(SUPPLIED ENTRIES Opens)
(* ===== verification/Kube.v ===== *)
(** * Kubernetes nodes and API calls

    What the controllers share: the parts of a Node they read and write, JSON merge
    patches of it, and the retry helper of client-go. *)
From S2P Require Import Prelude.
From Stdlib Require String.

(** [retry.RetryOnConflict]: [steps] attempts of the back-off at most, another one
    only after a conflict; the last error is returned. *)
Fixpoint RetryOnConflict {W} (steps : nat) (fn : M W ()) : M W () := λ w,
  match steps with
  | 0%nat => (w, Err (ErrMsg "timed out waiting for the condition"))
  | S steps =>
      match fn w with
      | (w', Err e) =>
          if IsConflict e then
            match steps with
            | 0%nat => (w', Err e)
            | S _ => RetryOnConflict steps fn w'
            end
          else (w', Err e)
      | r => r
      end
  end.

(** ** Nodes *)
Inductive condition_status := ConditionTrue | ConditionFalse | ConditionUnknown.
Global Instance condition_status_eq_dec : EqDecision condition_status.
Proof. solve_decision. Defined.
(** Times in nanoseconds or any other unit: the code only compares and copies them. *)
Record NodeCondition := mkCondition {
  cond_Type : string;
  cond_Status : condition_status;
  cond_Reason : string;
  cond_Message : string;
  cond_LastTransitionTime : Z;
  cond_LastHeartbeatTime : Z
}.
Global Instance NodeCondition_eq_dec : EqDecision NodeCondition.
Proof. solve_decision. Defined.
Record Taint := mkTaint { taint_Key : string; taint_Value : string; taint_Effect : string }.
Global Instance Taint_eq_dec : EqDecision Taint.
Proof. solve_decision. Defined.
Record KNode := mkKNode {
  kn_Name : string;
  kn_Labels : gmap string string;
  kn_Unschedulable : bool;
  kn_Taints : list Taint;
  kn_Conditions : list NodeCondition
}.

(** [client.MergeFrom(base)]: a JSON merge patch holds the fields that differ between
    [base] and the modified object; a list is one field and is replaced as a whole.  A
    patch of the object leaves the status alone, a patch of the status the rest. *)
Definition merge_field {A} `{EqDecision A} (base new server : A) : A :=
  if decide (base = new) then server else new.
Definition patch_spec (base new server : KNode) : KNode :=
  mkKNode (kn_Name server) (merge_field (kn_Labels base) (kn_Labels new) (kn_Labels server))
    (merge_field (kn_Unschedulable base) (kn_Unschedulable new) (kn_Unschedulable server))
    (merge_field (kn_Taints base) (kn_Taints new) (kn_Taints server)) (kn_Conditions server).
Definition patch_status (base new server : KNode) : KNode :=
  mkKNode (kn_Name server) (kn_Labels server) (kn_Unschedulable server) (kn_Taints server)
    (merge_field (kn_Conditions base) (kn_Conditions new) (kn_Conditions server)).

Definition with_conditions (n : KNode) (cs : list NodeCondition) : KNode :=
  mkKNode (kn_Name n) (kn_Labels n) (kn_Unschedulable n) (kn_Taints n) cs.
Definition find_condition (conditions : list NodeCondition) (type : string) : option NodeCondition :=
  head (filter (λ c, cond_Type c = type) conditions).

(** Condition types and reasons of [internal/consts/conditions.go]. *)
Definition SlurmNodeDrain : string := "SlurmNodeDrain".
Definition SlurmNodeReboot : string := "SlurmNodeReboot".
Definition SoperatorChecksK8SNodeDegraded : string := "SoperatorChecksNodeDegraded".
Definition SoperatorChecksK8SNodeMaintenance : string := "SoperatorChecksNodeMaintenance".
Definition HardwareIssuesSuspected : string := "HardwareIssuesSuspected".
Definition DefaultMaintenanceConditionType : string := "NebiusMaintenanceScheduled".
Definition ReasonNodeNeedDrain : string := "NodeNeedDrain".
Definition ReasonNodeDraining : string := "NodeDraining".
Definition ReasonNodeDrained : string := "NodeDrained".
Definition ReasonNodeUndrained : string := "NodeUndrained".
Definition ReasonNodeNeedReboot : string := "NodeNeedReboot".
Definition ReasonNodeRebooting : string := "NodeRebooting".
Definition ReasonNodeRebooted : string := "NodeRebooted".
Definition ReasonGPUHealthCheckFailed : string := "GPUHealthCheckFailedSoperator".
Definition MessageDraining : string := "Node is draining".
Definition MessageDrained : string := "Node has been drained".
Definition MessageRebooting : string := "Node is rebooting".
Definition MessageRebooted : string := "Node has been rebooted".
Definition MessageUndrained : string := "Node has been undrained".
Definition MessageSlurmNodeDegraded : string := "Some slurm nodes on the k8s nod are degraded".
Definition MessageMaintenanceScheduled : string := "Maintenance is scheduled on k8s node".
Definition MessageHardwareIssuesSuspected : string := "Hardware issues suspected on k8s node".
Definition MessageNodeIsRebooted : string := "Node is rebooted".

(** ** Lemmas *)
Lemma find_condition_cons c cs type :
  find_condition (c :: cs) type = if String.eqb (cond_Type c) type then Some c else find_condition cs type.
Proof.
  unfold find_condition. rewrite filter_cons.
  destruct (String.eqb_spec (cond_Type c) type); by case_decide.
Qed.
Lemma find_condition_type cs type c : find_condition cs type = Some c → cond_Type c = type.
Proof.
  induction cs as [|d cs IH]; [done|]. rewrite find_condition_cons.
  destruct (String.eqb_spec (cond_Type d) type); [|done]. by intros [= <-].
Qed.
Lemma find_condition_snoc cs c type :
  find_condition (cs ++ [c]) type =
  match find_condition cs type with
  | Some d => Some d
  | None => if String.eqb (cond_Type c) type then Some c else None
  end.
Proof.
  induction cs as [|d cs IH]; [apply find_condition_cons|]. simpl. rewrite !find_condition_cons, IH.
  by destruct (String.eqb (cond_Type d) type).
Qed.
(SUPPLIED ENTRIES Closes)
(SUPPLIED ENTRIES Opens)
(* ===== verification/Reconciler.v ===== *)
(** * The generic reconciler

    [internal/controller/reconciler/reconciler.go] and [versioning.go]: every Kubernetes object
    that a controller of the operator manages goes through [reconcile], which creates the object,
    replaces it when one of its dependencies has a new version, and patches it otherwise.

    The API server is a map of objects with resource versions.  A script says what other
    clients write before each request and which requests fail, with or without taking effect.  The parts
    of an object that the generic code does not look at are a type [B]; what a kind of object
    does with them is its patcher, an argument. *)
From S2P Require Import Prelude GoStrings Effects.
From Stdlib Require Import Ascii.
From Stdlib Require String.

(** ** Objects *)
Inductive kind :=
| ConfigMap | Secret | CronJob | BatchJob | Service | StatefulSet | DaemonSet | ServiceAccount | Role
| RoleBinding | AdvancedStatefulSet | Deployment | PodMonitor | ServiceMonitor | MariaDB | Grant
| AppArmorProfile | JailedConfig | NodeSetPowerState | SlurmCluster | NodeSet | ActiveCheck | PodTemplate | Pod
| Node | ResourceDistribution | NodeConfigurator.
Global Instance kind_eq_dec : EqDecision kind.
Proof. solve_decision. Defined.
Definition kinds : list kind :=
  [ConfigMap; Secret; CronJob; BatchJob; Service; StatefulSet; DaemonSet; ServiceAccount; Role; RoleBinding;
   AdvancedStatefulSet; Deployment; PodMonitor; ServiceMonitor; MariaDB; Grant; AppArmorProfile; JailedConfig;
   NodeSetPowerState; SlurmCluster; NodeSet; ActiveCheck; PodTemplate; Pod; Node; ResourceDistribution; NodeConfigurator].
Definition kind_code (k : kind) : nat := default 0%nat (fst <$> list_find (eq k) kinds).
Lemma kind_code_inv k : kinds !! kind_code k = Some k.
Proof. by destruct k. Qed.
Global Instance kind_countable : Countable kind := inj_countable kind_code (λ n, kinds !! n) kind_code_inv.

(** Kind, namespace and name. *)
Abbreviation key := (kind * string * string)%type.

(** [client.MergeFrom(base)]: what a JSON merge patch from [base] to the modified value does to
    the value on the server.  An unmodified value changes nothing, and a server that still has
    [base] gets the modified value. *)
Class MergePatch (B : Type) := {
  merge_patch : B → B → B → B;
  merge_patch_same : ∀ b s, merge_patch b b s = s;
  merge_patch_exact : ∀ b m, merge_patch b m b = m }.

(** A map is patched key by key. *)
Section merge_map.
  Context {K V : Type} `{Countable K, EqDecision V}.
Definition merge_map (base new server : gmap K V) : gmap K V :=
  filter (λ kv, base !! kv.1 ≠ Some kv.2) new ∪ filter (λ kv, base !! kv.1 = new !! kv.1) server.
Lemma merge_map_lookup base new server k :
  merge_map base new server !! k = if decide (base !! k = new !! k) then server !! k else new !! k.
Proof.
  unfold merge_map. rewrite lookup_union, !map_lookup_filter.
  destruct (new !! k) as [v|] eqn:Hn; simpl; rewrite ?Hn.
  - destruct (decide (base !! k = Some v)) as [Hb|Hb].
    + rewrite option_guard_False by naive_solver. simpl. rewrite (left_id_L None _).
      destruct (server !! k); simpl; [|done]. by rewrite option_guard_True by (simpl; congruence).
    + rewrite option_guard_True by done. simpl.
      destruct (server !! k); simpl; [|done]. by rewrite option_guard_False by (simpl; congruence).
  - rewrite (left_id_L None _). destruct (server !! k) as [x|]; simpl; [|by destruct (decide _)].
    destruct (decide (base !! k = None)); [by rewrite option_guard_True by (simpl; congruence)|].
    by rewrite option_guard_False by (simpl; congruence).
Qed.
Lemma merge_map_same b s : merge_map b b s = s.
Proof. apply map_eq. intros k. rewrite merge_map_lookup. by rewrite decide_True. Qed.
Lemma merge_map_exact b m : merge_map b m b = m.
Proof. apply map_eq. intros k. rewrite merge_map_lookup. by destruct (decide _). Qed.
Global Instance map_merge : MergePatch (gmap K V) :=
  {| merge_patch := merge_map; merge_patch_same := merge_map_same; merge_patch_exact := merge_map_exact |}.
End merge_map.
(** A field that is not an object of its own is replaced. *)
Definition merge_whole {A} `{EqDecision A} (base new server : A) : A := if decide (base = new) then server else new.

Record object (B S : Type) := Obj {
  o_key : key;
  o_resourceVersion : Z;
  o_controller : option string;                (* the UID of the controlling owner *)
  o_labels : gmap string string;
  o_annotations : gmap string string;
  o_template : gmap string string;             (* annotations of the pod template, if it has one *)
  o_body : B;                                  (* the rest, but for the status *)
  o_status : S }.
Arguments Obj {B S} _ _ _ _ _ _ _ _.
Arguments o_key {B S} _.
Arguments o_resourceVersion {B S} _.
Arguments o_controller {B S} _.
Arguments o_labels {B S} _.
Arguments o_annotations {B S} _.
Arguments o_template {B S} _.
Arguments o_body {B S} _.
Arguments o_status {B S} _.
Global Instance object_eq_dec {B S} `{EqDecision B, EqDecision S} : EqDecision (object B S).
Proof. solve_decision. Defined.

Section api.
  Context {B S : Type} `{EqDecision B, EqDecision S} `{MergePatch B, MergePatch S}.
(SUPPLIED ENTRIES Closes)
TASK INSTRUCTIONS
Taking the entries above, restate exactly those lines that fall between the line with "(* ===== verification/Kube.v ===== *)" and the line with "0%nat => (w', Err e)", keeping both of those lines too.

TASK RESPONSE
(* ===== verification/Kube.v ===== *)
(** * Kubernetes nodes and API calls

    What the controllers share: the parts of a Node they read and write, JSON merge
    patches of it, and the retry helper of client-go. *)
From S2P Require Import Prelude.
From Stdlib Require String.

(** [retry.RetryOnConflict]: [steps] attempts of the back-off at most, another one
    only after a conflict; the last error is returned. *)
Fixpoint RetryOnConflict {W} (steps : nat) (fn : M W ()) : M W () := λ w,
  match steps with
  | 0%nat => (w, Err (ErrMsg "timed out waiting for the condition"))
  | S steps =>
      match fn w with
      | (w', Err e) =>
          if IsConflict e then
            match steps with
            | 0%nat => (w', Err e)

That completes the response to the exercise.